» **PROBLEM REQUIREMENTS**
Reading the data below, count the lines that carry the string "whose". Give nothing but the count.
*** Begin section ***
(** * ProviderBridgeService: the RPC bridge and its permissions

    A shallow embedding of [ProviderBridgeService] (the background service
    that talks to the content script over a runtime port) and of the
    dApp-permission selectors of the redux slice.

    The service is asynchronous.  Every invocation of [onMessageListener]
    is kept as a [Call]; it runs atomically up to its next real suspension
    point and is later continued by an explicit step:

    - [await ProviderBridgeService.showDappConnectWindow(..)] in
      [requestPermission] suspends the call until the browser has created
      the popup ([windowOpened] continues it);
    - [await this.requestPermission(..)] suspends it until the promise
      built by [new Promise((resolve) => ..)] is settled, because an async
      function that returns a promise adopts it ([resume] continues it).

    [await this.checkPermission(url)] is not a suspension point of the
    model: the body of [checkPermission] reads [#allowedPages] synchronously
    when it is called, so its answer is fixed at the call.

    The two private objects [#allowedPages] and [#pendingPermissionsRequests]
    are object literals used as maps keyed by URL; their own properties are
    finite maps here.  An object literal also inherits the properties of
    [Object.prototype]: [grantPermission] and [denyOrRevokePermission],
    whose key is chosen by their caller, are modelled with that
    inheritance.  The keys the listener itself uses are the page URLs the
    browser reports for a port, which never are such names. *)

From stdpp Require Import gmap strings list fin_maps.


(** ** Values crossing the bridge *)

(** [unknown] values exchanged with the provider and the content script. *)
#[local] Unset Elimination Schemes.
Inductive JSON :=
| JNull
| JBool (b : bool)
| JNum (n : Z)
| JStr (s : string)
| JArr (l : list JSON)
| JObj (l : list (string * JSON)).
#[local] Set Elimination Schemes.

(** The entries of [EIP1193_ERROR] that the service uses; the table itself
    lives in the shared package. *)
Inductive EIP1193_ERROR := userRejectedRequest | unauthorized.

Inductive EIP1193Error := new_EIP1193Error (e : EIP1193_ERROR).

(** [PortResponseEvent["result"]]: a plain value or a bridge error object. *)
Inductive Result :=
| Value (v : JSON)
| BridgeError (e : EIP1193Error).

(** What awaiting a call of the internal provider gives: the promise is
    fulfilled with a value, or it is rejected and the [await] throws. *)
Inductive Outcome :=
| Returned (v : JSON)
| Raised (e : JSON).

Record PermissionRequest := {
  url : string;
  favIconUrl : string;
  title : string;
  state : string
}.

#[global] Instance PermissionRequest_eq_dec : EqDecision PermissionRequest :=
  ltac:(solve_decision).

Record RPCRequest := {
  method : string;
  params : list JSON
}.

Module PortRequestEvent.
Record t := { id : string; request : RPCRequest }.
End PortRequestEvent.

Module PortResponseEvent.
Record t := { id : string; result : Result }.
End PortResponseEvent.

(** [browser.Tabs.Tab], the two optional fields that are read. *)
Record Tab := {
  tab_favIconUrl : option string;
  tab_title : option string
}.

(** [Required<browser.Runtime.Port>]: the listener is only installed on
    ports whose [sender.url] is set. *)
Record Port := {
  sender_url : string;
  sender_tab : option Tab
}.

(** [browser.Windows.Window], the fields read by [showDappConnectWindow]. *)
Record Window := {
  win_left : option Z;
  win_top : option Z;
  win_width : option Z
}.

(** The argument of [browser.windows.create]. *)
Record CreateData := {
  cd_url : string;
  cd_type : string;
  cd_left : Z;
  cd_top : option Z;
  cd_width : Z;
  cd_height : Z;
  cd_focused : bool
}.

(** ** Collaborators *)

Class InternalEthereumProviderService := {
  routeSafeRPCRequest : string → list JSON → Outcome
}.

Class Browser := {
  windows_getCurrent : Window;
  runtime_getURL : string → string;
  (** [ALLOWED_QUERY_PARAM_PAGE.dappConnect] of the shared package. *)
  ALLOWED_QUERY_PARAM_PAGE_dappConnect : string
}.

(** ** Promises and calls *)

(** The value a consent promise was resolved with: [grantPermission] passes
    the permission, [denyOrRevokePermission] passes a string. *)
Inductive Settlement :=
| WithPermission (p : PermissionRequest)
| WithText (s : string).

Inductive PromiseState :=
| Pending
| Resolved (v : Settlement).

(** Where an invocation of [onMessageListener] stands. *)
Inductive Stage :=
| AwaitWindow (permissionRequest : PermissionRequest)
| AwaitConsent (promise : nat)
| Posted (response : PortResponseEvent.t)
| Rejected (error : JSON).

Record Call := {
  c_port : Port;
  c_event : PortRequestEvent.t;
  c_stage : Stage
}.

(** The service instance together with what it has done to the outside.
    [pendingPermissionsRequests] maps a URL to the [resolve] function of
    the promise with that index in [promises]. *)
Record World := {
  allowedPages : gmap string PermissionRequest;
  pendingPermissionsRequests : gmap string nat;
  promises : list PromiseState;
  calls : list Call;
  emitted : list PermissionRequest;
  windows : list CreateData;
  providerCalls : list (string * list JSON);
  posted : list (Port * PortResponseEvent.t)
}.

Definition initial : World :=
  {| allowedPages := ∅; pendingPermissionsRequests := ∅; promises := [];
     calls := []; emitted := []; windows := []; providerCalls := [];
     posted := [] |}.

Definition set_allowedPages (f : gmap string PermissionRequest → gmap string PermissionRequest)
    (w : World) : World :=
  {| allowedPages := f (allowedPages w);
     pendingPermissionsRequests := pendingPermissionsRequests w;
     promises := promises w; calls := calls w; emitted := emitted w;
     windows := windows w; providerCalls := providerCalls w;
     posted := posted w |}.

Definition set_pending (f : gmap string nat → gmap string nat) (w : World) : World :=
  {| allowedPages := allowedPages w;
     pendingPermissionsRequests := f (pendingPermissionsRequests w);
     promises := promises w; calls := calls w; emitted := emitted w;
     windows := windows w; providerCalls := providerCalls w;
     posted := posted w |}.

Definition set_promises (f : list PromiseState → list PromiseState) (w : World) : World :=
  {| allowedPages := allowedPages w;
     pendingPermissionsRequests := pendingPermissionsRequests w;
     promises := f (promises w); calls := calls w; emitted := emitted w;
     windows := windows w; providerCalls := providerCalls w;
     posted := posted w |}.

Definition set_calls (f : list Call → list Call) (w : World) : World :=
  {| allowedPages := allowedPages w;
     pendingPermissionsRequests := pendingPermissionsRequests w;
     promises := promises w; calls := f (calls w); emitted := emitted w;
     windows := windows w; providerCalls := providerCalls w;
     posted := posted w |}.

Definition set_emitted (f : list PermissionRequest → list PermissionRequest) (w : World) : World :=
  {| allowedPages := allowedPages w;
     pendingPermissionsRequests := pendingPermissionsRequests w;
     promises := promises w; calls := calls w; emitted := f (emitted w);
     windows := windows w; providerCalls := providerCalls w;
     posted := posted w |}.

Definition set_windows (f : list CreateData → list CreateData) (w : World) : World :=
  {| allowedPages := allowedPages w;
     pendingPermissionsRequests := pendingPermissionsRequests w;
     promises := promises w; calls := calls w; emitted := emitted w;
     windows := f (windows w); providerCalls := providerCalls w;
     posted := posted w |}.

Definition set_providerCalls (f : list (string * list JSON) → list (string * list JSON))
    (w : World) : World :=
  {| allowedPages := allowedPages w;
     pendingPermissionsRequests := pendingPermissionsRequests w;
     promises := promises w; calls := calls w; emitted := emitted w;
     windows := windows w; providerCalls := f (providerCalls w);
     posted := posted w |}.

Definition set_posted (f : list (Port * PortResponseEvent.t) → list (Port * PortResponseEvent.t))
    (w : World) : World :=
  {| allowedPages := allowedPages w;
     pendingPermissionsRequests := pendingPermissionsRequests w;
     promises := promises w; calls := calls w; emitted := emitted w;
     windows := windows w; providerCalls := providerCalls w;
     posted := f (posted w) |}.

(** Calling the [resolve] function of promise [n]: only the first call of
    a promise's [resolve] has an effect. *)
Definition call_resolve (n : nat) (v : Settlement) (ps : list PromiseState) : list PromiseState :=
  match ps !! n with
  | Some Pending => <[n := Resolved v]> ps
  | _ => ps
  end.

(** The string-named properties of [Object.prototype].  Read through an
    object literal that has no own property of that name, each of them is
    truthy: eleven are functions, and [__proto__] gives the prototype. *)
Definition Object_prototype_names : list string :=
  ["constructor"; "__defineGetter__"; "__defineSetter__"; "hasOwnProperty";
   "__lookupGetter__"; "__lookupSetter__"; "isPrototypeOf";
   "propertyIsEnumerable"; "toString"; "valueOf"; "__proto__";
   "toLocaleString"].

Definition inherited (k : string) : bool :=
  bool_decide (k ∈ Object_prototype_names).

(** Calling the value read under such a name with the one argument the
    service passes throws a [TypeError] for three of them: the prototype
    is not a function, and [__defineGetter__] and [__defineSetter__] want
    a function as their second argument.  The others return without
    touching the object ([toLocaleString] calls [toString], which is the
    inherited one, no page URL being that name). *)
Definition inherited_call_throws (k : string) : bool :=
  bool_decide (k ∈ ["__proto__"; "__defineGetter__"; "__defineSetter__"]).

Section ProviderBridgeService.
Context `{provider : InternalEthereumProviderService} `{browser : Browser}.

(** [checkPermission]: [this.#allowedPages[url]?.state === "allow"]. *)
Definition checkPermission (u : string) (w : World) : bool :=
  match allowedPages w !! u with
  | Some p => bool_decide (state p = "allow")
  | None => false
  end.

(** [this.internalEthereumProviderService.routeSafeRPCRequest(m, ps)]:
    the call is recorded, its outcome is the provider's. *)
Definition callProvider (m : string) (ps : list JSON) (w : World) : Outcome * World :=
  (routeSafeRPCRequest m ps, set_providerCalls (λ l, l ++ [(m, ps)]) w).

Definition routeContentScriptRPCRequest (m : string) (ps : list JSON) (w : World)
    : Outcome * World :=
  if String.eqb m "eth_requestAccounts"
  then callProvider "eth_accounts" ps w
  else callProvider m ps w.

(** The method name the dispatcher hands to the provider. *)
Definition forwarded (m : string) : string :=
  if decide (m = "eth_requestAccounts") then "eth_accounts" else m.

(** [showDappConnectWindow]: the popup is anchored to the right edge of
    the current window, with the defaults [left = 0] and [width = 1920]. *)
Definition showDappConnectWindow (page : string) (w : World) : World :=
  let cur := windows_getCurrent in
  let left := default 0%Z (win_left cur) in
  let width := default 1920%Z (win_width cur) in
  let popupWidth := 384%Z in
  let popupHeight := 558%Z in
  set_windows (λ l, l ++ [
    {| cd_url := runtime_getURL "popup.html" +:+ "?page=" +:+ page;
       cd_type := "popup";
       cd_left := (left + width - popupWidth)%Z;
       cd_top := win_top cur;
       cd_width := popupWidth;
       cd_height := popupHeight;
       cd_focused := true |}]) w.

(** [requestPermission] up to the suspension on the popup: the
    notification is emitted and the popup is asked for.  The two awaits
    inside [showDappConnectWindow], on the current window and on the new
    one, are one suspension here; the notification comes first and the
    registration in [requestPermission_finish] comes after both. *)
Definition requestPermission_begin (permissionRequest : PermissionRequest) (w : World) : World :=
  showDappConnectWindow ALLOWED_QUERY_PARAM_PAGE_dappConnect
    (set_emitted (λ l, l ++ [permissionRequest]) w).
*** End section ***
» **EXPECTED ANSWER**
2